Exercise brief >>
Sort through the material below and copy each line with "Hcall".
★ ★ ★ ★
(* ===== verification/ExprTheory.v ===== *)
(** * Correctness of the expression compiler

    Expressions as trees, their text as tokens with the parentheses that the
    precedences ask for, and their meaning.  The parser compiles the tokens of
    a tree to a program, and the machine runs the program to the value the
    tree means, with [&&] and [||] evaluating their right operand only when
    the left one does not decide.  On any tokens at all the parser ends with a
    program or an error, never in a panic. *)

From stdpp Require Import base gmap sorting strings numbers list.
From S2P Require Import Prelude Text Expr.
Import Value Parser Eval.
Open Scope Z_scope.

(** ** Trees *)

Section tree.
Context {Regex : Type}.

Inductive tree :=
  | NVar (v : Z)
  | NConst (c : Constant)
  | NCapture (c : Z)
  | NUn (op : UnaryOperator) (a : tree)
  | NBin (op : BinaryOperator) (l r : tree)
  | NCall (name : list Z) (id : Z) (args : list tree)
  | NMatch (regex : Regex) (a : tree)
  | NIndex (a i : tree)
  | NArray (l : list tree).

Section tree_ind.
Context (P : tree → Prop).
Context (Hvar : ∀ v, P (NVar v)) (Hconst : ∀ c, P (NConst c)) (Hcapture : ∀ c, P (NCapture c)).
Context (Hun : ∀ op a, P a → P (NUn op a)) (Hbin : ∀ op l r, P l → P r → P (NBin op l r)).
Context (Hcall : ∀ name id args, Forall P args → P (NCall name id args)).
Context (Hmatch : ∀ regex a, P a → P (NMatch regex a)).
Context (Hindex : ∀ a i, P a → P i → P (NIndex a i)).
Context (Harray : ∀ l, Forall P l → P (NArray l)).

Fixpoint tree_induction (t : tree) : P t :=
  let fix all (l : list tree) : Forall P l :=
    match l with
    | [] => Forall_nil_2 P
    | x :: l => Forall_cons_2 P x l (tree_induction x) (all l)
    end in
  match t with
  | NVar v => Hvar v
  | NConst c => Hconst c
  | NCapture c => Hcapture c
  | NUn op a => Hun op a (tree_induction a)
  | NBin op l r => Hbin op l r (tree_induction l) (tree_induction r)
  | NCall name id args => Hcall name id args (all args)
  | NMatch regex a => Hmatch regex a (tree_induction a)
  | NIndex a i => Hindex a i (tree_induction a) (tree_induction i)
  | NArray l => Harray l (all l)
  end.
End tree_ind.

(** How tightly the operator at the top of a tree binds. *)
Definition level (t : tree) : Z := match t with NBin op _ _ => precedence op | _ => 8 end.

(** The trees that can be indexed without parentheses. *)
Definition indexable (t : tree) : bool :=
  match t with NVar _ | NCall _ _ _ | NMatch _ _ | NIndex _ _ | NArray _ => true | _ => false end.

Definition in_parens (b : bool) (ts : list (Token Regex)) : list (Token Regex) :=
  if b then TOpenParen :: ts ++ [TCloseParen] else ts.

Definition commas (l : list (list (Token Regex))) : list (Token Regex) :=
  match l with
  | [] => []
  | ts :: l => ts ++ concat (cons TComma <$> l)
  end.
(* ===== verification/FilterTheory.v ===== *)
(** * What a filter selects

    The ranges of an index ([range_to_bitmap]) and the logical structure of
    filters ([filter]): a list of filters is the flattening of a tree of
    groups, and what it selects is the value of the tree. *)

From stdpp Require Import base gmap sorting strings numbers list.
From S2P Require Import Prelude Codec Keys KeyTheory KeyOrder Roaring Kv KvModel Batch Commit CommitTheory Read Store ClearLoop Text Words Query.
Open Scope Z_scope.
Open Scope bytes_scope.

(** ** Index entries *)

Definition idx_prefix (a col f : Z) : list Z := to_be_bytes 4 a ++ [col; f].
Definition idx_row (a col f : Z) (v : list Z) (d : Z) : list Z :=
  idx_prefix a col f ++ v ++ to_be_bytes 4 d.

(** Every key of the indexes is one of a document. *)
Definition index_ok (m : store_map) : Prop :=
  ∀ k x, m !! (SUBSPACE_INDEXES, k) = Some x →
    ∃ a col f v d, uint_ok 32 a ∧ uint_ok 32 d ∧ bytes_ok v ∧ k = idx_row a col f v d.

Definition indexed (m : store_map) (a col f : Z) (v : list Z) (d : Z) : Prop :=
  is_Some (m !! (SUBSPACE_INDEXES, idx_row a col f v d)).

Lemma index_ok_empty : index_ok ∅.
Proof. intros k x Hl. by rewrite lookup_empty in Hl. Qed.
Lemma index_ok_insert m a col f v d x :
  index_ok m → uint_ok 32 a → uint_ok 32 d → bytes_ok v →
  index_ok (<[(SUBSPACE_INDEXES, idx_row a col f v d) := x]> m).
Proof.
  intros Hm ??? k y. rewrite lookup_insert. case_decide as He; [|apply Hm].
  injection He as <-. intros _. by exists a, col, f, v, d.
Qed.

Lemma idx_prefix_length a col f : length (idx_prefix a col f) = 6%nat.
Proof. unfold idx_prefix. by rewrite length_app, to_be_bytes_length. Qed.

Lemma idx_row_length a col f v d : length (idx_row a col f v d) = (10 + length v)%nat.
Proof.
  unfold idx_row. rewrite !length_app, idx_prefix_length, to_be_bytes_length. lia.
Qed.

Lemma index_value_row a col f v d : index_value (idx_row a col f v d) = Ok v.
Proof.
  unfold index_value. rewrite idx_row_length. unfold U32_LEN. rewrite decide_True by lia.
  unfold slice_get. change index_prefix_len with 6%nat. rewrite idx_row_length.
  rewrite decide_True by lia. cbn [ok_or]. f_equal. unfold idx_row.
  rewrite drop_app_length' by (by rewrite idx_prefix_length). apply take_app_length'. lia.
Qed.

Lemma index_id_row a col f v d :
  uint_ok 32 d → deserialize_be_u32_end (idx_row a col f v d) U32_LEN = Ok d.
Proof. intros Hd. unfold idx_row. rewrite app_assoc. by apply deserialize_be_u32_end_app. Qed.

(** Rows with one prefix. *)
Lemma starts_with_app p r : starts_with (p ++ r) p = true.
Proof. unfold starts_with. apply bool_decide_true. apply take_app_length. Qed.
Lemma starts_with_inv k p : starts_with k p = true → k = p ++ drop (length p) k.
Proof.
  unfold starts_with. rewrite bool_decide_eq_true. intros He. rewrite <-He at 1.
  by rewrite take_drop.
Qed.

Lemma idx_row_prefix a col f v d a' col' f' :
  uint_ok 32 a → uint_ok 32 a' →
  starts_with (idx_row a' col' f' v d) (idx_prefix a col f) = true →
  idx_row a' col' f' v d = idx_row a col f v d.
Proof.
  intros Ha Ha' He. apply starts_with_inv in He. unfold idx_row in *.
  apply app_inj_1 in He as [-> _]; [done|]. by rewrite !idx_prefix_length.
Qed.

(** An iteration whose callback stops at the first row that fails a test. *)
Lemma visit_take_while {A} (p : row → bool) (cb : A → list Z → list Z → result (A * bool)) rows acc :
  (∀ acc k v, p (k, v) = false → cb acc k v = Ok (acc, false)) →
  visit false cb rows acc = visit false cb (take_while p rows) acc.
Proof.
  intros Hp. revert acc. induction rows as [|[k v] rows IH]; intros acc; [done|].
  cbn [visit take_while]. destruct (p (k, v)) eqn:Hk.
  - cbn [visit]. destruct (cb acc k v) as [[acc' cont]|]; [|done]. cbn [mbind result_bind].
    by rewrite IH.
  - by rewrite Hp.
Qed.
★ ★ ★ ★
The answer >>
Context (Hcall : ∀ name id args, Forall P args → P (NCall name id args)).
  | NCall name id args => Hcall name id args (all args)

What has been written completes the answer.